Abstract
Background and Aims:
Traditional clinical methods like auscultation or inspection have been found to be inaccurate in confirmation of double-lumen tube (DLT) position. Lung ultrasonography (USG) reliably identifies the tidal movement (lung sliding) and the collapse of the lung (lung pulse). We intended to check whether the accuracy of clinical methods can be improved by the addition of USG in confirmation of left DLT (LDLT) position.
Methods:
A single centred, prospective, comparative study was conducted involving 70 patients undergoing thoracic surgeries requiring the use of LDLT. The patients were assigned to Group A - where LDLT position was assessed by using clinical methods alone, and Group B - where LDLT position was assessed by USG and clinical methods. The correct position was predicted when USG demonstrated the absence of lung sliding and the presence of lung pulse on the operative side, the presence of lung sliding on non-operative side, along with normal airway pressures and oxygenation. The final verification of LDLT position was done by direct observation of lung isolation by one surgeon who was blinded to the method of confirmation. Contingency tables were drawn to calculate sensitivity, specificity, positive predictive value, negative predictive value and accuracy of each method.
Results:
Compared to clinical methods alone, addition of lung USG improved sensitivity (75% vs. 88%), specificity (18% vs. 75%) and accuracy (57% vs. 85%) for correct prediction of LDLT position.
Conclusion:
USG is a useful addition to the armamentarium of anaesthesiologist for the confirmation of LDLT position.
Keywords: Double lumen tube, lung sliding, ultrasonography
INTRODUCTION
Double-lumen tubes (DLTs) are frequently used to establish one lung ventilation (OLV). Correct placement of a DLT is evaluated by means of clinical methods which include inspection of chest wall movements and auscultation of breath sounds, and instrumental methods like fibre optic bronchoscope (FOB), before starting surgery. However, clinical evaluation does not always recognise malposition of DLT. In fact, if placement of the DLT is checked only by clinical methods, intra-operative problems with either deflation of the non-dependent lung or ventilation of the dependent lung have been observed in up to 25% of cases.[1] Smith et al. using FOB, revealed that 48% of blindly placed DLTs were malpositioned.[2] Hence, it is recommended that the position of DLT should be confirmed using FOB.[3] However, one must also remember that FOB confirms location of DLT, and hence, anatomical separation of lungs, but actual deflation of lung on desired side needs to be assessed using methods like underwater seal technique for air leak, auscultation or lung ultrasonography (USG).
Lung USG has been recently added as a tool to confirm the position of the endotracheal tube.[4] It is a non-invasive, bedside technique that identifies tidal movement of the lung, as well as the collapse of the lung.
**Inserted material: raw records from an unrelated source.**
Lemma start_run cl m :
  sendPromptToMultipleModels_start nanoid_at cl m =
  iterate nanoid_at cl (cl_providers cl)
    (mkMachine
       (responses m ++ placeholders nanoid_at (cl_prompt cl) (cl_providers cl) (drawn m) (now m))
       (timeline m) (correctionLinks m) (now m) (drawn m + length (cl_providers cl))).
Proof.
  unfold sendPromptToMultipleModels_start, mbind, M_bind.
  by rewrite forEach_addResponse.
Qed.

(** C3.  The synchronous part of a fan-out, run on any machine for any
    prompt and any list of [n] providers, appends to the registry exactly
    [n] nodes, the [k]-th carrying the [k]-th provider, the prompt, the
    empty output and the status loading; no timer has run; and when the
    list is not empty the call is then suspended at the await of the first
    provider, so that no provider call has resolved. *)
Theorem fanOut_registers_all_placeholders cl m :
  let '(t, m') := sendPromptToMultipleModels_start nanoid_at cl m in
  let news := placeholders nanoid_at (cl_prompt cl) (cl_providers cl) (drawn m) (now m) in
  responses m' = responses m ++ news
  /\ length news = length (cl_providers cl)
  /\ Forall2 (fun provider r =>
                CanvasResponse.provider r = provider
                /\ CanvasResponse.prompt r = cl_prompt cl
                /\ CanvasResponse.response r = ""
                /\ CanvasResponse.status r = CanvasResponse.loading)
       (cl_providers cl) news
  /\ now m' = now m
  /\ match cl_providers cl with
     | provider :: rest => t = Awaiting provider rest /\ timeline m' = timeline m
     | [] => t = Returned
     end.
Proof.
  rewrite start_run.
  pose proof (placeholders_length (cl_prompt cl) (cl_providers cl) (drawn m) (now m)) as Hlen.
  pose proof (placeholders_pending (cl_prompt cl) (cl_providers cl) (drawn m) (now m)) as Hall.
  destruct (cl_providers cl) as [|p rest] eqn:Hps; simpl; auto 10.
Qed.
(** C9.  The activity endpoint is not idempotent.  On an existing session
    the same payload applied twice succeeds twice with the same (decision,
    reason), stores two events, and moves the counter twice: an
    "irrelevant" decision takes distractions_blocked from n to n + 1 to
    n + 2, a "relevant" one takes total_focus_seconds from n to n + 30 to
    n + 60.  A session whose status is "ended" is no exception: the call
    succeeds, one of the two counters has moved, and the status stays
    "ended". *)
Theorem activity_is_not_idempotent :
  forall now1 now2 payload db sdoc,
    session_for (UpdateActivityRequest.session_id payload) db = Some sdoc ->
    exists sdoc1 sdoc2,
      fst (update_activity now1 payload db)
      = inr (classify_relevance (Session.goal (fields sdoc))
               (UpdateActivityRequest.title payload)
               (UpdateActivityRequest.url payload)
               (Session.categories (fields sdoc))) /\
      fst (update_activity now2 payload (snd (update_activity now1 payload db)))
      = fst (update_activity now1 payload db) /\
      session_for (UpdateActivityRequest.session_id payload)
        (snd (update_activity now1 payload db)) = Some sdoc1 /\
      session_for (UpdateActivityRequest.session_id payload)
        (snd (update_activity now2 payload
                (snd (update_activity now1 payload db)))) = Some sdoc2 /\
      List.length
        (db_activityevent
           (snd (update_activity now2 payload
                   (snd (update_activity now1 payload db)))))
      = S (S (List.length (db_activityevent db))) /\
      (fst (classify_relevance (Session.goal (fields sdoc))
              (UpdateActivityRequest.title payload)
              (UpdateActivityRequest.url payload)
              (Session.categories (fields sdoc))) = "irrelevant" ->
       Session.distractions_blocked (fields sdoc1)
       = (Session.distractions_blocked (fields sdoc) + 1)%Z /\
       Session.distractions_blocked (fields sdoc2)
       = (Session.distractions_blocked (fields sdoc) + 2)%Z /\
       Session.total_focus_seconds (fields sdoc2)
       = Session.total_focus_seconds (fields sdoc)) /\
      (fst (classify_relevance (Session.goal (fields sdoc))
              (UpdateActivityRequest.title payload)
              (UpdateActivityRequest.url payload)
              (Session.categories (fields sdoc))) = "relevant" ->
       Session.total_focus_seconds (fields sdoc1)
       = (Session.total_focus_seconds (fields sdoc) + 30)%Z /\
       Session.total_focus_seconds (fields sdoc2)
       = (Session.total_focus_seconds (fields sdoc) + 60)%Z /\
       Session.distractions_blocked (fields sdoc2)
       = Session.distractions_blocked (fields sdoc)) /\
      (Session.status (fields sdoc) = "ended" ->
       Session.status (fields sdoc1) = "ended" /\
       (Session.distractions_blocked (fields sdoc1)
        = (Session.distractions_blocked (fields sdoc) + 1)%Z \/
        Session.total_focus_seconds (fields sdoc1)
        = (Session.total_focus_seconds (fields sdoc) + 30)%Z)).
Proof.
  intros now1 now2 payload db sdoc Hs.
  destruct (session_for_inv _ _ _ Hs) as [oid [Eo Ef]].
  set (r := classify_relevance (Session.goal (fields sdoc))
              (UpdateActivityRequest.title payload)
              (UpdateActivityRequest.url payload)
              (Session.categories (fields sdoc))).
  pose proof (update_activity_found now1 payload db oid sdoc Eo Ef) as H1.
  cbv zeta in H1. fold r in H1.
  set (sdoc1 := apply_update (accrual_update (fst r) now1) sdoc).
  pose proof (session_for_after_activity now1 payload oid (fst r) (snd r)
                db sdoc Eo Ef) as Hs1.
  fold sdoc1 in Hs1.
  destruct (accrual_fields (fst r) now1 sdoc)
    as [Hi1 [Hr1 [_ [Hg1 [Hc1 Hst1]]]]].
  fold sdoc1 in Hi1, Hr1, Hg1, Hc1, Hst1.
  destruct (session_for_inv _ _ _ Hs1) as [oid1 [Eo1 Ef1]].
  pose proof (update_activity_found now2 payload _ oid1 sdoc1 Eo1 Ef1) as H2.
  cbv zeta in H2. rewrite Hg1, Hc1 in H2. fold r in H2.
  set (sdoc2 := apply_update (accrual_update (fst r) now2) sdoc1).
  pose proof (session_for_after_activity now2 payload oid1 (fst r) (snd r)
                _ sdoc1 Eo1 Ef1) as Hs2.
  fold sdoc2 in Hs2.
  destruct (accrual_fields (fst r) now2 sdoc1) as [Hi2 [Hr2 _]].
  fold sdoc2 in Hi2, Hr2.
  exists sdoc1, sdoc2.
  rewrite H1. cbn [fst snd]. rewrite H2. cbn [fst snd].
  split; [reflexivity |]. split; [reflexivity |].
  split; [exact Hs1 |]. split; [exact Hs2 |].
  split.
  { unfold after_activity. cbn [db_activityevent].
    rewrite !length_app. simpl. lia. }
  split; [| split].
  - intros Hirr. destruct (Hi1 Hirr) as [A1 B1]. destruct (Hi2 Hirr) as [A2 B2].
    repeat split; [exact A1 | rewrite A2, A1; lia | now rewrite B2, B1].
  - intros Hrel.
    assert (Hne : fst r <> "irrelevant") by (rewrite Hrel; discriminate).
    destruct (Hr1 Hne) as [A1 B1]. destruct (Hr2 Hne) as [A2 B2].
    repeat split; [exact A1 | rewrite A2, A1; lia | now rewrite B2, B1].
  - intros Hended. split; [now rewrite Hst1 |].
    destruct (String.eqb_spec (fst r) "irrelevant") as [Hirr | Hne].
    + left. exact (proj1 (Hi1 Hirr)).
    + right. exact (proj1 (Hr1 Hne)).
Qed.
Hence, adequate lung isolation can be ensured if lung collapse is seen on one side and adequate ventilation is confirmed on other side. The purpose of this study was to check whether the accuracy of clinical methods can be improved by the addition of USG to confirm left DLT (LDLT) position.
METHODS
This was a single centred, prospective and comparative study. After receiving Institutional Review and Ethics Board approval, 70 adult (age >18 years) patients, with American Society of Anesthesiologists physical status I or II, posted for elective thoracic surgery requiring OLV with LDLT were enrolled, during May 2011–August 2012, following their informed consent. The patients were assigned alternately to the clinical assessment group (Group A: 35 patients) and to the clinical and ultrasound assessment group (Group B: 35 patients). Patients with anticipated difficult intubation or with tracheostomy tube were excluded. Furthermore, patients with pneumothorax, pleural effusion, empyema or past history of pleurodesis or with deranged pulmonary function tests (anyone out of forced expiratory volume in 1 s, total lung capacity, forced vital capacity <50% of the predicted values) were excluded.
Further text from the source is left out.